= History of Indian cuisine =

The history of Indian cuisine consists of cuisine of the Indian subcontinent, which is rich and diverse. The diverse climate in the region, ranging from deep tropical to alpine, has also helped considerably broaden the set of ingredients readily available to the many schools of cookery in India. In many cases, food has become a marker of religious and social identity, with varying taboos and preferences (for instance, a segment of the Jain population consume no roots or subterranean vegetable; see Jain vegetarianism) which has also driven these groups to innovate extensively with the food sources that are deemed acceptable.

One strong influence over Indian foods is the longstanding vegetarianism within sections of Hindu and Jain communities. At 31%, slightly less than a third of Indians are vegetarians.

== Historic developments ==

Indian cuisine reflects an 8,000-year history of various groups and cultures interacting with the Indian subcontinent, leading to diversity of flavours and regional cuisines found in modern-day India. Later, trade with British and Portuguese influence added to the already diverse Indian cuisine.

=== Prehistory and Indus Valley Civilization exchanges with Sumeria and Mesopotamia ===

After 9000 BCE, a first period of indirect contacts between the Fertile Crescent and the Indus Valley seems to have occurred as a consequence of the Neolithic Revolution and the diffusion of agriculture. (Note: According to Ahmad Hasan Dani, professor emeritus at Quaid-e-Azam University, Islamabad, the discovery of Mehrgarh "changed the entire concept of the Indus civilisation […] There we have the whole sequence, right from the beginning of settled village life.", ref "Chandler 34–42") Around 7000 BCE, agriculture spread from the Fertile Crescent to the Indus Valley, and wheat and barley began to be grown. Sesame and humped cattle were domesticated in the local farming communities. Mehrgarh is one of the earliest sites with evidence of farming and herding in South Asia. (Note: Excavations at Bhirrana, Haryana, in India between 2006 and 2009, by archaeologist K.N. Dikshit, provided six artefacts, including "relatively advanced pottery," so-called Hakra ware, which were dated at a time bracket between 7380 and 6201 BCE. These dates compete with Mehrgarh for being the oldest site for cultural remains in the area.

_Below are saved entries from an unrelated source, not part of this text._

(* ===== verification/Mtu.v ===== *)
(** * Packet geometry ([mtu.h], [mtu.c], [do_init_frame] of [init.c])

    [struct frame] says how large packets may get and how much room the buffers
    that hold them have before and after the payload.  The macros of mtu.h are
    functions of the same name; the members are updated by the [frame_*]
    functions.  [do_init_frame] runs the adjustments the process makes once,
    before any buffer is allocated.  The last part shows how much room the
    buffers allocated from such a frame have. *)
From S2P Require Import Prelude Integer Buffer.

Record frame : Type := mkframe {
  link_mtu : Z;
  link_mtu_dynamic : Z;
  extra_frame : Z;
  extra_buffer : Z;
  extra_tun : Z;
  extra_link : Z;
  align_flags : Z;
  align_adjust : Z
}.

Definition TUN_MTU_MIN : Z := 100.
Definition PAYLOAD_ALIGN : Z := 4.
Definition FRAME_HEADROOM_MARKER_DECRYPT : Z := 1.
Definition FRAME_HEADROOM_MARKER_FRAGMENT : Z := 2.
Definition FRAME_HEADROOM_MARKER_READ_LINK : Z := 4.
Definition FRAME_HEADROOM_MARKER_READ_STREAM : Z := 8.
Definition SET_MTU_TUN : Z := 1.
Definition SET_MTU_UPPER_BOUND : Z := 2.

(** ** The macros *)

Definition TUN_LINK_DELTA (f : frame) : Z := extra_frame f + extra_tun f.
Definition TUN_MTU_SIZE (f : frame) : Z := link_mtu f - TUN_LINK_DELTA f.
Definition TUN_MTU_SIZE_DYNAMIC (f : frame) : Z := link_mtu_dynamic f - TUN_LINK_DELTA f.
Definition PAYLOAD_SIZE (f : frame) : Z := link_mtu f - extra_frame f.
Definition PAYLOAD_SIZE_DYNAMIC (f : frame) : Z := link_mtu_dynamic f - extra_frame f.
Definition EXPANDED_SIZE (f : frame) : Z := link_mtu f.
Definition EXPANDED_SIZE_DYNAMIC (f : frame) : Z := link_mtu_dynamic f.
Definition EXPANDED_SIZE_MIN (f : frame) : Z := TUN_MTU_MIN + TUN_LINK_DELTA f.
Definition MAX_RW_SIZE_TUN (f : frame) : Z := PAYLOAD_SIZE f.
Definition MAX_RW_SIZE_LINK (f : frame) : Z := EXPANDED_SIZE f + extra_link f.
Definition FRAME_HEADROOM_BASE (f : frame) : Z := TUN_LINK_DELTA f + extra_buffer f + extra_link f.
Definition BUF_SIZE (f : frame) : Z := TUN_MTU_SIZE f + FRAME_HEADROOM_BASE f * 2.

(** The starting offset of a packet: the headroom, moved up to the alignment. *)
Definition frame_headroom (f : frame) (flag_mask : Z) : Z :=
  let offset := FRAME_HEADROOM_BASE f in
  let adjust := if Z.land flag_mask (align_flags f) =? 0 then 0 else align_adjust f in
  let delta := Z.land (Z.shiftl PAYLOAD_ALIGN 24 - (offset + adjust)) (PAYLOAD_ALIGN - 1) in
  offset + delta.

Definition FRAME_HEADROOM_ADJ (f : frame) (fm : Z) : Z := frame_headroom f fm.

(** ** Member adjustment functions *)

Definition frame_add_to_link_mtu (f : frame) (increment : Z) : frame :=
  mkframe (link_mtu f + increment) (link_mtu_dynamic f) (extra_frame f) (extra_buffer f)
    (extra_tun f) (extra_link f) (align_flags f) (align_adjust f).

Definition set_extra_frame (f : frame) (x : Z) : frame :=
  mkframe (link_mtu f) (link_mtu_dynamic f) x (extra_buffer f)
    (extra_tun f) (extra_link f) (align_flags f) (align_adjust f).

(** The parameter is unsigned: the sum is computed in [unsigned int] and
    converted back to [int]. *)
Definition frame_add_to_extra_frame (f : frame) (increment : Z) : frame :=
  set_extra_frame f (i32 (u32 (extra_frame f) +u increment)).

Definition frame_remove_from_extra_frame (f : frame) (decrement : Z) : frame :=
  set_extra_frame f (i32 (u32 (extra_frame f) -u decrement)).

Definition frame_add_to_extra_tun (f : frame) (increment : Z) : frame :=
  mkframe (link_mtu f) (link_mtu_dynamic f) (extra_frame f) (extra_buffer f)
    (extra_tun f + increment) (extra_link f) (align_flags f) (align_adjust f).

Definition frame_add_to_extra_link (f : frame) (increment : Z) : frame :=
  mkframe (link_mtu f) (link_mtu_dynamic f) (extra_frame f) (extra_buffer f)
    (extra_tun f) (extra_link f + increment) (align_flags f) (align_adjust f).

Definition frame_add_to_extra_buffer (f : frame) (increment : Z) : frame :=
  mkframe (link_mtu f) (link_mtu_dynamic f) (extra_frame f) (extra_buffer f + increment)
    (extra_tun f) (extra_link f) (align_flags f) (align_adjust f).

Definition set_align (f : frame) (flags adjust : Z) : frame :=
  mkframe (link_mtu f) (link_mtu_dynamic f) (extra_frame f) (extra_buffer f)
    (extra_tun f) (extra_link f) flags adjust.

Definition frame_add_to_align_adjust (f : frame) (increment : Z) : frame :=
  set_align f (align_flags f) (align_adjust f + increment).

Definition frame_align_to_extra_frame (f : frame) : frame :=
  set_align f (align_flags f) (extra_frame f + extra_link f).

Definition frame_or_align_flags (f : frame) (flag_mask : Z) : frame :=
  set_align f (Z.lor (align_flags f) flag_mask) (align_adjust f).

Definition frame_defined (f : frame) : bool := 0 <? link_mtu f.

(** ** mtu.c *)

(** [alloc_buf_sock_tun] *)
Definition alloc_buf_sock_tun (f : frame) (tuntap_buffer : bool) (align_mask : Z) : outcome buffer :=
  b ← alloc_buf (BUF_SIZE f);
  let '(b, ok) := buf_init b (FRAME_HEADROOM_ADJ f align_mask) in
  _ ← c_assert ok;
  let b := set_len b (if tuntap_buffer then MAX_RW_SIZE_TUN f else MAX_RW_SIZE_LINK f) in
  _ ← c_assert (buf_safe b 0);
  Ret b.

Definition set_link_mtu (f : frame) (m d : Z) : frame :=
  mkframe m d (extra_frame f) (extra_buffer f)
    (extra_tun f) (extra_link f) (align_flags f) (align_adjust f).

(** A tun MTU that is too small is fatal. *)
Definition frame_finalize (f : frame) (link_mtu_defined : bool) (lmtu : Z)
    (tun_mtu_defined : bool) (tun_mtu : Z) : outcome frame :=
  f ← (if tun_mtu_defined
       then _ ← c_assert (negb link_mtu_defined);
            Ret (set_link_mtu f (tun_mtu + TUN_LINK_DELTA f) (link_mtu_dynamic f))
       else _ ← c_assert link_mtu_defined;
            Ret (set_link_mtu f lmtu (link_mtu_dynamic f)));
  if TUN_MTU_SIZE f <? TUN_MTU_MIN then Fatal
  else Ret (set_link_mtu f (link_mtu f) (link_mtu f)).

Definition frame_set_mtu_dynamic (f : frame) (mtu flags : Z) : outcome frame :=
  _ ← c_assert (0 <=? mtu);
  let mtu := if Z.land flags SET_MTU_TUN =? 0 then mtu else mtu + TUN_LINK_DELTA f in
  Ret (if (Z.land flags SET_MTU_UPPER_BOUND =? 0) || (mtu <? link_mtu_dynamic f)
       then set_link_mtu f (link_mtu f) (constrain_int mtu (EXPANDED_SIZE_MIN f) (EXPANDED_SIZE f))
       else f).

Definition frame_subtract_extra (f src : frame) : frame :=
  mkframe (link_mtu f) (link_mtu_dynamic f) (extra_frame f - extra_frame src) (extra_buffer f)
    (extra_tun f + extra_frame src) (extra_link f) (align_flags f) (align_adjust f).

Definition frame_init_mssfix (f : frame) (mssfix : Z) : outcome frame :=
  if mssfix =? 0 then Ret f else frame_set_mtu_dynamic f mssfix SET_MTU_UPPER_BOUND.

(** ** Adjustments made by the other layers *)

Definition PROTO_NONE : Z := 0.
Definition PROTO_UDP : Z := 1.
Definition PROTO_TCP : Z := 2.
Definition PROTO_TCP_SERVER : Z := 3.
Definition PROTO_TCP_CLIENT : Z := 4.
Definition PROTO_N : Z := 5.

Definition proto_is_udp (proto : Z) : outcome bool :=
  _ ← c_assert (negb ((proto <? 0) || (PROTO_N <=? proto)));
  Ret (proto =? PROTO_UDP).

Definition proto_is_dgram (proto : Z) : outcome bool := proto_is_udp proto.

Definition link_socket_proto_connection_oriented (proto : Z) : outcome bool :=
  dgram ← proto_is_dgram proto; Ret (negb dgram).

Definition proto_overhead : list Z := [0; 28; 40; 40; 48; 60; 60; 60].

Definition datagram_overhead (proto : Z) : outcome Z :=
  _ ← c_assert ((0 <=? proto) && (proto <? PROTO_N));
  load1 proto_overhead proto.

Definition frame_adjust_path_mtu (f : frame) (pmtu proto : Z) : outcome frame :=
  ov ← datagram_overhead proto;
  frame_set_mtu_dynamic f (pmtu - ov) SET_MTU_UPPER_BOUND.

Definition sizeof_packet_size_type : Z := 2.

 Yet, Dikshit and Mani clarify that this time-bracket concerns only charcoal samples, which were radio-carbon dated at respectively 7570–7180 BCE (sample 2481) and 6689–6201 BCE (sample 2333). Dikshit further writes that the earliest phase concerns 14 shallow dwelling-pits which "could accommodate about 3–4 people." According to Dikshit, in the lowest level of these pits wheel-made Hakra Ware was found which was "not well finished," together with other wares.)
By 3000 BCE, turmeric, cardamom, black pepper and mustard were harvested in India.
From Around 2350 BCE the evidence for imports from the Indus to Ur in Mesopotamia have been found, as well as Clove heads which are thought to originate from the Moluccas in Maritime Southeast Asia were found in a 2nd millennium BC site in Terqa. Akkadian Empire records mention timber, carnelian and ivory as being imported from Meluhha by Meluhhan ships, Meluhha being generally considered as the Mesopotamian name for the Indus Valley Civilization.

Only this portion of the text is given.